▶ **WHAT THIS TASK INVOLVES**
Each line of the data that mentions the string "page" needs to be identified and copied.

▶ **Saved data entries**
——

(** * scripts/scrape_soundcloud.py: a shallow embedding and its properties

    The script fetches a SoundCloud profile or playlist page and runs a
    cascade of regular-expression passes over the HTML text.  This file
    embeds the three functions [scrape_profile],
    [extract_tracks_from_hydration] and [scrape_playlist] together with the
    Python primitives they call ([str] methods and the backtracking [re]
    engine restricted to the constructs the patterns of the script use),
    and the entry point [main].

    Modelling conventions.
    - A Python [str] is a [list ascii].  Case mapping and white space follow
      Python on the code points below 128; the remaining 128 values stand
      for characters that are neither cased nor white space.  Python cases
      and trims characters above 127 as well, so a statement whose truth
      depends on case or white space is made of texts that satisfy
      [ascii_text], as a hypothesis.
    - The network ([Request], [urlopen], [read]) is a function from the
      requested URL to either the text of the raised exception or the page.
    - [set] objects are lists used through membership only.
    - A run of [main] is the value it gives to [json.dumps] and prints,
      with the exit status of the process. *)

From Stdlib Require Import Ascii String List Bool Arith Lia ZArith.
Import ListNotations.

Set Implicit Arguments.

(* ================================================================= *)
(** * Python strings *)

(** A Python [str]. *)
Definition str := list ascii.

Notation "$ s" := (list_ascii_of_string s) (at level 1, format "$ s").

(** The double quote character; the comments of this file write it [\q]
    when they quote a pattern of the script. *)
Definition dq : ascii := "034"%char.

(** [ord(c)] *)
Definition code (c : ascii) : nat := nat_of_ascii c.

(** The cased characters are the letters A-Z and a-z: those of the
    characters below 128.  Python also cases letters above 127, which
    [ascii_text] excludes. *)
Definition is_upper (c : ascii) : bool := (65 <=? code c) && (code c <=? 90).
Definition is_lower (c : ascii) : bool := (97 <=? code c) && (code c <=? 122).

(** [c.lower()] and [c.upper()] *)
Definition lower_char (c : ascii) : ascii :=
  if is_upper c then ascii_of_nat (code c + 32) else c.
Definition upper_char (c : ascii) : ascii :=
  if is_lower c then ascii_of_nat (code c - 32) else c.

(** [str.isspace] on one character, which is also the class [\s] of [re]
    for [str] patterns: TAB, LF, VT, FF, CR, FS, GS, RS, US and space,
    which are the white space among the characters below 128.  (Python
    also counts U+0085, U+00A0 and others above 127.) *)
Definition is_space (c : ascii) : bool :=
  ((9 <=? code c) && (code c <=? 13)) ||
  ((28 <=? code c) && (code c <=? 32)).

(** Equality of characters under [re.IGNORECASE]. *)
Definition ascii_eqb_ci (a b : ascii) : bool :=
  Ascii.eqb (lower_char a) (lower_char b).

(** [a == b] *)
Definition str_eqb (a b : str) : bool :=
  if list_eq_dec ascii_dec a b then true else false.

(** [s.lower()] *)
Definition lower (s : str) : str := map lower_char s.

(** [s.title()]: a cased character is upper-cased when the previous
    character is not cased, and lower-cased otherwise.  This is Python's
    result on ASCII text; above 127 Python cases more letters and can
    change the length of the text. *)
Fixpoint title_from (prev_cased : bool) (s : str) : str :=
  match s with
  | [] => []
  | c :: s' =>
      if is_lower c then
        (if prev_cased then c else upper_char c) :: title_from true s'
      else if is_upper c then
        (if prev_cased then lower_char c else c) :: title_from true s'
      else c :: title_from false s'
  end.

Definition str_title (s : str) : str := title_from false s.

(** [s] without its longest prefix of characters that satisfy [p]. *)
Fixpoint drop_while (p : ascii -> bool) (s : str) : str :=
  match s with
  | [] => []
  | c :: s' => if p c then drop_while p s' else s
  end.

Definition lstrip_by (p : ascii -> bool) (s : str) : str := drop_while p s.
Definition rstrip_by (p : ascii -> bool) (s : str) : str :=
  rev (drop_while p (rev s)).

(** [s.strip()], for the white space of [is_space]. *)
Definition strip (s : str) : str := rstrip_by is_space (lstrip_by is_space s).

(** [s.rstrip('/')] *)
Definition rstrip_char (c : ascii) (s : str) : str := rstrip_by (Ascii.eqb c) s.

(** [s.startswith(p)], returning the rest of [s] after [p]. *)
Fixpoint strip_prefix (p s : str) : option str :=
  match p, s with
  | [], _ => Some s
  | _ :: _, [] => None
  | a :: p', b :: s' => if Ascii.eqb a b then strip_prefix p' s' else None
  end.

(** The same comparison under [re.IGNORECASE]. *)
Fixpoint strip_prefix_ci (p s : str) : option str :=
  match p, s with
  | [], _ => Some s
  | _ :: _, [] => None
  | a :: p', b :: s' => if ascii_eqb_ci a b then strip_prefix_ci p' s' else None
  end.

(** [s.startswith(p)] *)
Definition startswith (s p : str) : bool :=
  match strip_prefix p s with Some _ => true | None => false end.

(** [s.endswith(p)] *)
Definition endswith (s p : str) : bool := startswith (rev s) (rev p).

(** [sub in s] for strings. *)
Fixpoint contains (sub s : str) : bool :=
  startswith s sub ||
  match s with
  | [] => false
  | _ :: s' => contains sub s'
  end.

(** [s.find(sub)]: the lowest index where [sub] starts, [None] for [-1]. *)
Fixpoint find (sub s : str) : option nat :=
  if startswith s sub then Some 0
  else match s with
       | [] => None
       | _ :: s' => option_map S (find sub s')
       end.

(** [s[i:j]] for [0 <= i] and [0 <= j]. *)
Definition slice (s : str) (i j : nat) : str := firstn (j - i) (skipn i s).

(** [s.replace(old, new)] for a non-empty [old]: occurrences are replaced
    from left to right and do not overlap; [skip] counts the characters of
    the occurrence just replaced that are still to be passed over. *)
Fixpoint replace_from (old new s : str) (skip : nat) : str :=
  match s with
  | [] => []
  | c :: s' =>
      match skip with
      | S k => replace_from old new s' k
      | O =>
          if startswith s old
          then new ++ replace_from old new s' (length old - 1)
          else c :: replace_from old new s' 0
      end
  end.

Definition replace (old new s : str) : str := replace_from old new s 0.

(** [s.split(c)] for a one-character separator. *)
Fixpoint split (c : ascii) (s : str) : list str :=
  match s with
  | [] => [[]]
  | a :: s' =>
      if Ascii.eqb a c then [] :: split c s'
      else match split c s' with
           | [] => [[a]]
           | w :: ws => (a :: w) :: ws
           end
  end.

(** [s.split(c)[0]] *)
Fixpoint before (c : ascii) (s : str) : str :=
  match s with
  | [] => []
  | a :: s' => if Ascii.eqb a c then [] else a :: before c s'
  end.

(** [x in xs] for a list or set of strings. *)
Definition mem (x : str) (xs : list str) : bool := existsb (str_eqb x) xs.

(** Truth value of a string. *)
Definition truthy (s : str) : bool :=
  match s with [] => false | _ :: _ => true end.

——

▶ **WRITTEN SOLUTION**
    The script fetches a SoundCloud profile or playlist page and runs a
      requested URL to either the text of the raised exception or the page.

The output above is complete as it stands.